Sway outside Sacred Electric

How long have you been tattooing?
I never know, it’s like ten or eleven years maybe. The guy I always used to ask was my old shop manager, my best friend. I tattooed him right at the beginning – so he knows. My memory is shit, but he’s in Newcastle now.

So you said your first seven years were in street shops?
Seven years in Newcastle was just pure street shops. The first place I worked was a place called Viking, and it was all 80s flash, you got the biker magazines, and you’d photocopy it yourself and colour it all in. Loads of Cherry Creek and Celtic. It was like £10 minimum, £30 an hour. It was just the worst. I really appreciate the dudes that took me on and gave me a chance, I’m thankful to them.

Are they still going?
Yeah, they were brothers that owned it. One of them has gone and opened his own now. It was a small Pitt Village tattoo shop, but it was the only one around. I used to keep a knuckle duster permanently in my back pocket. I was terrified! In my first week he told me, ‘You put a foot wrong, I’m gonna break your fucking thumbs, and you’ll never tattoo.’

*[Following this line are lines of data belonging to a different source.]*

Lemma lex_quoted c s : lex (QUOTECHAR :: c :: s) = cons (Ch (unquote c)) <$> lex s.
Proof. done. Qed.

Lemma lex_nonempty c s ts : lex (c :: s) = Some ts -> ts <> [].
Proof.
  cbn [lex]. destruct (c =? QUOTECHAR); [destruct s as [|? s]; [done|]|];
  destruct (lex s); by intros [= <-].
Qed.

Lemma chars_nonempty ts : ts <> [] -> chars ts <> Some [].
Proof. destruct ts as [|[c| |] ts]; simpl; [done| |done|done]. by destruct (chars ts). Qed.

(** ** Pass 1 and pass 2: the lengths *)

(** The elements from [i] on are assigned. *)
Fixpoint assign (sizes : list (option Z)) (i : nat) (l : list Z) : list (option Z) :=
  match l with
  | [] => sizes
  | z :: l => assign (<[i := Some z]> sizes) (S i) l
  end.

Lemma assign_spec l : forall sizes i, (i + length l <= length sizes)%nat ->
  assign sizes i l = take i sizes ++ (Some <$> l) ++ drop (i + length l) sizes.
Proof.
  induction l as [|z l IH]; intros sizes i H; cbn [assign fmap list_fmap length].
  - rewrite Nat.add_0_r. simpl. by rewrite take_drop.
  - cbn [length] in H. rewrite IH by (rewrite length_insert; lia).
    rewrite take_S_insert, drop_insert_lt by lia. rewrite <- app_assoc, Nat.add_succ_r.
    done.
Qed.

I went from there to another street shop, the busiest place around in my home town. Even before I got tattooed, I used to tell people to go there to get tattooed. That was the one good shop; it was the only good shop in Newcastle. Then when I ended up working there, walk-in days were like 20 tattoos a day. Just sit down and work. I was like, ‘I haven’t got enough grips for this.’ Used to have to go and sit and scrub everything halfway through the day and sterilize them. You’d get there in the morning at 9 AM, and there’d be a queue of 40 people. It was like a busy seaside town shop. For a while, I was the only guy there doing Japanese. I did Japanese solid for like two years. That was all I did, which I still like doing. It’s the best way to learn, Steve Byrne said it years ago. If you want to learn to tattoo go to a street shop, if you can put a star on straight and tribal in black, you can do anything. That’s your basics, it covers you, you’re used to a tight three to a 14 round. Bit of soft black and grey, a bit of everything. It sort of gives you the skills to do it.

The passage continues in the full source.